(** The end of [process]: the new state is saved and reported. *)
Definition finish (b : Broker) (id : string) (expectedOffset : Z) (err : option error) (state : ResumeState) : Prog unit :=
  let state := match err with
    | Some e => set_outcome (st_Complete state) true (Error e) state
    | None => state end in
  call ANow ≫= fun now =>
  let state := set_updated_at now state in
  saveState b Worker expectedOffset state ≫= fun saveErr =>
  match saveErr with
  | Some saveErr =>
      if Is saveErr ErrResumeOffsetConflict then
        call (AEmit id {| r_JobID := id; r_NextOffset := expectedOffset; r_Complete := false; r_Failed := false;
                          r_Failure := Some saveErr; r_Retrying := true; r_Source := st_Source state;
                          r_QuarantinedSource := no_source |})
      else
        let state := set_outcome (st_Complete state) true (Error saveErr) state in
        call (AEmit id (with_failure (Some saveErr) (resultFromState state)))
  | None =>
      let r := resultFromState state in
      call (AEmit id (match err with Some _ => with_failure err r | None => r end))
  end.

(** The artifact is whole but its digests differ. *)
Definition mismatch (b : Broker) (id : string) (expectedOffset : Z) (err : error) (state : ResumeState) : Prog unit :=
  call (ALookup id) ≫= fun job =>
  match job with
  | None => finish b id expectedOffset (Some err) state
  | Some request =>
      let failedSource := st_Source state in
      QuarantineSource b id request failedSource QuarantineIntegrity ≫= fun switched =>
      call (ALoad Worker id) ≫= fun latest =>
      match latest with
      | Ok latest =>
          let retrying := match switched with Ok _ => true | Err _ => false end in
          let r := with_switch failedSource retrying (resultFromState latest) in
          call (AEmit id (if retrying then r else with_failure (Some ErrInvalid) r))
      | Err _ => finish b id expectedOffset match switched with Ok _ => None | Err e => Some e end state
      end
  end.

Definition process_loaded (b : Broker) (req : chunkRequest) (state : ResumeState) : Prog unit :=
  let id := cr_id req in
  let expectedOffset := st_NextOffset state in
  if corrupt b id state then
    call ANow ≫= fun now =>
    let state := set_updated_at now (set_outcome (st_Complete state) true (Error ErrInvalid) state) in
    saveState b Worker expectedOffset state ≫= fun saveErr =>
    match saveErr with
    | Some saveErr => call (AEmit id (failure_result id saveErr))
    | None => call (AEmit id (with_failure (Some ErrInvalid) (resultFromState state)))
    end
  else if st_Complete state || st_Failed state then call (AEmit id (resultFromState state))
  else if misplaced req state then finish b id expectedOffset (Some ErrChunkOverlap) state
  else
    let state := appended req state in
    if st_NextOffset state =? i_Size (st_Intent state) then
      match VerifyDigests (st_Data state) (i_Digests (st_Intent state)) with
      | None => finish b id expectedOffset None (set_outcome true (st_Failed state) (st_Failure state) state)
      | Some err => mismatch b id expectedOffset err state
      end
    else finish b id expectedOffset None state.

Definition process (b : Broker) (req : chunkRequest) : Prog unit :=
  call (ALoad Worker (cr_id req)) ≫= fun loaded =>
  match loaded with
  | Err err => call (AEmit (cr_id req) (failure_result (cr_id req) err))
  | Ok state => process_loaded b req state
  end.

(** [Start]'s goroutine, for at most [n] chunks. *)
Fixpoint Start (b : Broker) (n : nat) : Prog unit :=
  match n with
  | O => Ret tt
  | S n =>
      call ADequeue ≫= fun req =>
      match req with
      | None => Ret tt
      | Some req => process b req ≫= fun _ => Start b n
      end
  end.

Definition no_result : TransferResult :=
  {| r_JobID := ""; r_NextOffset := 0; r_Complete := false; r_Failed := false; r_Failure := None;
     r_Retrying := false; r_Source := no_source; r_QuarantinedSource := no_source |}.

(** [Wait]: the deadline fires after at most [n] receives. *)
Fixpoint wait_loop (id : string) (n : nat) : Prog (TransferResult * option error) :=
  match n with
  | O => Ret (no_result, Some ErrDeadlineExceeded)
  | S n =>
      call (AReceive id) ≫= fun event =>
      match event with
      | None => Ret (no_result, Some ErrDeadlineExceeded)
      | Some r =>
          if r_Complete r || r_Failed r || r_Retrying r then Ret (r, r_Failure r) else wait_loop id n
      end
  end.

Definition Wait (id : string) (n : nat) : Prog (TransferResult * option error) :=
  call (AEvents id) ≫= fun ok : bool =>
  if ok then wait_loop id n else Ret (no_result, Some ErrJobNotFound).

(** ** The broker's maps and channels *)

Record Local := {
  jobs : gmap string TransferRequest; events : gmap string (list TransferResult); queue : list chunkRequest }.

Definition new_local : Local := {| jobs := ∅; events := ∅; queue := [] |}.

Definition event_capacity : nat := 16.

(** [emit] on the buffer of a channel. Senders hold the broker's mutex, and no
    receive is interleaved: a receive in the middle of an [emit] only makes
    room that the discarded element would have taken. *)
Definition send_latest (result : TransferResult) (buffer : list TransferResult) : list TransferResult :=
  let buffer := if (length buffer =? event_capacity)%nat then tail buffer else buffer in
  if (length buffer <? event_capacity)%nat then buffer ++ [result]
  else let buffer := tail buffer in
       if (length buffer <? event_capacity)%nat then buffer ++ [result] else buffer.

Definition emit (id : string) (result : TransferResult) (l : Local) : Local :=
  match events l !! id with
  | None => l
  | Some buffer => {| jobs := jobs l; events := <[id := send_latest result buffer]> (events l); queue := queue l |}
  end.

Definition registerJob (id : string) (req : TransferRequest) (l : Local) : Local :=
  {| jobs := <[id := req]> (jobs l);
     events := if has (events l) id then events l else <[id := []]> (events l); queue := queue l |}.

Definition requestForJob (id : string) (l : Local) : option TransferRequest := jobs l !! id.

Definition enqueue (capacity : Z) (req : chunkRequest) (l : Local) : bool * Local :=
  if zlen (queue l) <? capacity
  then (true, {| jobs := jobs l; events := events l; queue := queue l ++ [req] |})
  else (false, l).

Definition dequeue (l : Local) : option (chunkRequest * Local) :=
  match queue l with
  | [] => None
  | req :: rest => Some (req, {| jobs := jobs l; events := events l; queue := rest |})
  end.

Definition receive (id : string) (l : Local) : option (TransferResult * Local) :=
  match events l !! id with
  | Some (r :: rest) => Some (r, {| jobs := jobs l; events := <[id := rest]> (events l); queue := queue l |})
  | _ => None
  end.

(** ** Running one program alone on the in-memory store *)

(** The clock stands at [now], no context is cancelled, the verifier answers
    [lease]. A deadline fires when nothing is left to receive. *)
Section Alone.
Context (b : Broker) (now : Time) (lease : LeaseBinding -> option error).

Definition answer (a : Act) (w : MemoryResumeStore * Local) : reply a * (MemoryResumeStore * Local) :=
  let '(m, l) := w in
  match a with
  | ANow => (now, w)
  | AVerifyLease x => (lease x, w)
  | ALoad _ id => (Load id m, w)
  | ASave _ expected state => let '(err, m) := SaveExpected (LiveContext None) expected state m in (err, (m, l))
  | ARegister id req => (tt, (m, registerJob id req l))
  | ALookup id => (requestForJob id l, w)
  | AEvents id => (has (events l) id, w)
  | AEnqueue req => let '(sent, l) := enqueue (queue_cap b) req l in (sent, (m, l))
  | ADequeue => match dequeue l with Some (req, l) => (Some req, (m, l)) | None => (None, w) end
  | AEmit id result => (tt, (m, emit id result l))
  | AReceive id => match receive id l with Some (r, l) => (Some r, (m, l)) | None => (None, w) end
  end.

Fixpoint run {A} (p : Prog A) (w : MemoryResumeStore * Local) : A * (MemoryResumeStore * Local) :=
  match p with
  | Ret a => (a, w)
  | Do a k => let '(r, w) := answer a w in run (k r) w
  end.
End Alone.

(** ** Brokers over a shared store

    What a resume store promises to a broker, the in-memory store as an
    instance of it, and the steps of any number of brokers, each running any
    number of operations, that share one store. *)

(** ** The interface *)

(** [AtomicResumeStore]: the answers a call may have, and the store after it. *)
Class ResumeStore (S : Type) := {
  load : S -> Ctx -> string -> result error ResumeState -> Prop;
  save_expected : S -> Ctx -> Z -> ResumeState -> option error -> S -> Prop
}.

_Exercise details_:
Nothing should be returned except the lines from the first line of the data above through the line with "(** The artifact", each one exact.

_Your solution_:
(** The end of [process]: the new state is saved and reported. *)
Definition finish (b : Broker) (id : string) (expectedOffset : Z) (err : option error) (state : ResumeState) : Prog unit :=
  let state := match err with
    | Some e => set_outcome (st_Complete state) true (Error e) state
    | None => state end in
  call ANow ≫= fun now =>
  let state := set_updated_at now state in
  saveState b Worker expectedOffset state ≫= fun saveErr =>
  match saveErr with
  | Some saveErr =>
      if Is saveErr ErrResumeOffsetConflict then
        call (AEmit id {| r_JobID := id; r_NextOffset := expectedOffset; r_Complete := false; r_Failed := false;
                          r_Failure := Some saveErr; r_Retrying := true; r_Source := st_Source state;
                          r_QuarantinedSource := no_source |})
      else
        let state := set_outcome (st_Complete state) true (Error saveErr) state in
        call (AEmit id (with_failure (Some saveErr) (resultFromState state)))
  | None =>
      let r := resultFromState state in
      call (AEmit id (match err with Some _ => with_failure err r | None => r end))
  end.

(** The artifact is whole but its digests differ. *)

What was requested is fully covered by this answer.